Your excuse is illogical.  The problem has everything to do with the tariffs,
because these would have been sufficient to protect the Haitian farmers
from American rice imports -- even if that rice came for free, the tariffs
slapped on them could have hiked the price above the Haitian price of rice.
(As the article said:  "Clinton admitted that requiring Haiti to lower its
tariffs on rice imports made it impossible for Haitian farmers to compete.")

After all, these tariffs are the core of protectionism.  Not US subsidies!
And the core of "Free" Trade is to abolish these tariffs.


> Having produced all this rice, the Feds have to do something to get rid of
> it so they force it on other countries at knockdown prices. Of course you
> agree with this as you support government interference with trade.

No, I am NOT in favor of subsidies for export to compete with foreign markets
of the same product (this would contradict protectionism there!).  I'm only
for subsidies where they are necessary to support beneficial sectors of
farming, especially for small organic farms (not for factory farms).

As usual, you have to distort my positions in order to divert from your own
contradictions.  And it goes on:


> Another example of the trade restrictions you support is the US Sugar
> Quotas. This means that Americans paid 2 to 3 times the world price in order
> to support sugar beet growers in the north-east -- about 11,000 of them.

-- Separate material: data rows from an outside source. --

(** What [acquire] does to this session's books while other threads spare
    them. *)
Lemma acquire_books rd physical first carried ticket timeout st en trs a c r c' :
  absent ticket c → ledger_ok (demand c) → waited a c = true → 0 <= g_amount a → 0 <= g_total a →
  (∀ n, bystander a (absent ticket) (p_gap first n)) → Forall (turn_spares a ticket) trs →
  acquire rd physical first carried ticket timeout st en trs a c = Some (r, c') →
  ledger_ok (demand c') ∧ waited a c' = true ∧
  match r with
  | Raise _ => own a c' = own a c
  | Ok _ =>
      (own a c' = own a c ∧
       (os_managed_lifecycle (cfg c) = true ∨ is_create a = false ∧ g_class a ≠ "restore") ∧
       g_amount a = 0 ∧ g_total a = 0) ∨
      booked_from a (own a c) c' ∧ ∃ tr y c0 c1, tr ∈ trs ∧
        attempt a ticket ((λ t, st + t)%Q <$> timeout) tr y c0 = (Ok Granted, c1)
  end.
Proof.
  intros Hc Hl Hw Ha Ht Hf Hts E. unfold acquire in E.
  destruct (os_managed_lifecycle (cfg c) && is_create a) eqn:Eos.
  { apply andb_true_iff in Eos as [Hos Hcr].
    injection E as E. unfold mbind, M_bind, raise_if, lift, mret, M_ret, raise in E.
    destruct (Z.eqb_spec (g_amount a) 0), (Z.eqb_spec (g_total a) 0); simpl in E; try (simplify_eq; by auto).
    destruct physical; [|simplify_eq; by auto]. destruct (_ <? _); simplify_eq; [by auto|].
    split_and!; [done..|]. left. auto. }
  destruct (_ && negb _) eqn:Ez.
  { injection E as E. apply andb_true_iff in Ez as [[[Ez1%Z.eqb_eq Ez2%Z.eqb_eq]%andb_true_iff Ez4]%andb_true_iff Ez3].
    apply negb_true_iff in Ez4. apply negb_true_iff, bool_decide_eq_false in Ez3.
    destruct (recorded_ok a (en - st) (en - st)%Q c Hw) as (c2 & E2 & H1 & H2 & H3).
    rewrite E2 in E. injection E as <- <-. rewrite (own_ext a c c2), H2 by done. auto 10. }
  assert (Hs : owned a (absent ticket) (own a c) (first_observations first carried a c).2).
  { unfold first_observations. destruct carried; [by split_and!|].
    apply (keep_snapshot (owned a (absent ticket) (own a c))); [| |by split_and!].
    - apply owned_neutral. intros c1 c2 E1 H. unfold absent. by rewrite E1.
    - intros n. by apply bystander_owned. }
  destruct (first_observations first carried a c) as [[o|e] c1].
  2: { simplify_eq. destruct Hs as (_ & ? & ? & ?). auto. }
  unfold queued_acquire in E. destruct (rounds _ _ _ _ _ _ _) as [[r1 c2]|] eqn:Er; [|done].
  assert (Hq : owned a (queued ticket) (own a c) (enqueue a ticket st c1)).
  { destruct Hs as (H1 & H2 & H3 & H4). split_and!; [by apply enqueue_queued|..];
      unfold enqueue; by destruct (is_tool a) eqn:Ht'; unfold waited in *; rewrite Ht' in *. }
  destruct (rounds_books rd a ticket _ trs _ _ _ _ _ Ha Ht Hts Hq Er) as (Hl2 & Hw2 & Hb).
  destruct r1 as [[]|e]; injection E as E.
  - destruct (recorded_ok a (en - st) (en - st)%Q c2 Hw2) as (c3 & E3 & H1 & H2 & H3).
    rewrite E3 in E. injection E as <- <-. rewrite H2. split_and!; [done..|]. right.
    destruct Hb as [Hb Hat]. split; [by eapply booked_ext|done].
  - destruct (abandon_runs a ticket (en - st) e (λ _, mret 0%Q) c2 Hw2) as (c3 & E3 & H1 & H2 & H3).
    rewrite E3 in E. injection E as <- <-. rewrite H2. split_and!; [done..|].
    by rewrite (own_ext a c2 c3).
Qed.

(** A reservation is booked exactly once, and only when it was admitted.
    While other threads spare this session's books: if the call raises, the
    session's reservation, capacity and demand claim are what they were; if it
    returns, either it asked for nothing, or some round's check admitted it and
    its amount was added once to the right reservation ledger and its demand
    claim created, or for a Tool grown, by its total and local bytes.  The
    demand ledger's bound stays exact. *)
Theorem acquire_books_once rd physical first carried ticket timeout st en trs a c r c' :
  absent ticket c → ledger_ok (demand c) → waited a c = true → 0 <= g_amount a → 0 <= g_total a →
  (∀ n, bystander a (absent ticket) (p_gap first n)) → Forall (turn_spares a ticket) trs →
  acquire rd physical first carried ticket timeout st en trs a c = Some (r, c') →
  ledger_ok (demand c') ∧
  match r with
  | Raise _ => own a c' = own a c
  | Ok _ =>
      (own a c' = own a c ∧ g_amount a = 0 ∧ g_total a = 0) ∨
      booked_from a (own a c) c' ∧ ∃ tr y c0 c1, tr ∈ trs ∧
        attempt a ticket ((λ t, st + t)%Q <$> timeout) tr y c0 = (Ok Granted, c1)
  end.
Proof.
  intros Hc Hl Hw Ha Ht Hf Hts E.
  destruct (acquire_books _ _ _ _ _ _ _ _ _ _ _ _ _ Hc Hl Hw Ha Ht Hf Hts E) as (H1 & H2 & H3).
  split; [done|]. destruct r; [|done]. destruct H3 as [(? & ? & ? & ?)|?]; auto.
Qed.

While I do think that sugar should be expensive*, I'm totally opposed to
subsidies for sugar beet growers -- on the contrary, these legal drug growers
should be discouraged by a high "sugar tax" (junk-food tax) -- both on
production and consumption -- that goes to the state for repairing the
socio-economic damages done by sugar abuse.

* The low price of sugar is extremely harmful and expensive to public health.
The (junk) "food" industry uses sugar as a cheap filler in everything from
soft drinks to ketchup(!), and this causes the epidemic of obesity, diabetes
etc. that is especially bad in USA.  If sugar was even cheaper, this epidemic
would be even worse.

It's typical for your socio-economic blinkers and blind ideology that you
totally ignore the socio-economic damages and externalized costs of cheap
sugar -- you're just hell-bent on low prices, by hook or by crook.  The
result is that you help the FAT CATS who benefit from the externalized
costs, e.g. Big Pharma.


> Of course, South American countries who produce sugar complained bitterly at
> not being allowed to sell to the US. Congress, which has never heard of
> unintended consequences, proceeded to help out these distressed countries by
> sending them free food. This messed up their agricultural economies so I
> suppose the farmers turned to other crops like coca. After all, there is
> always a market for cocaine.
>
> You protectionists have a lot to answer for.

Another Orwellian twist.  If you give them FAIR Trade, South American farmers
don't have to grow cocaine, but can grow bananas, cocoa beans etc. with decent
revenues for a living.  But if you crush them with "Free" Trade, they have to
turn to cocaine indeed (also as consumers).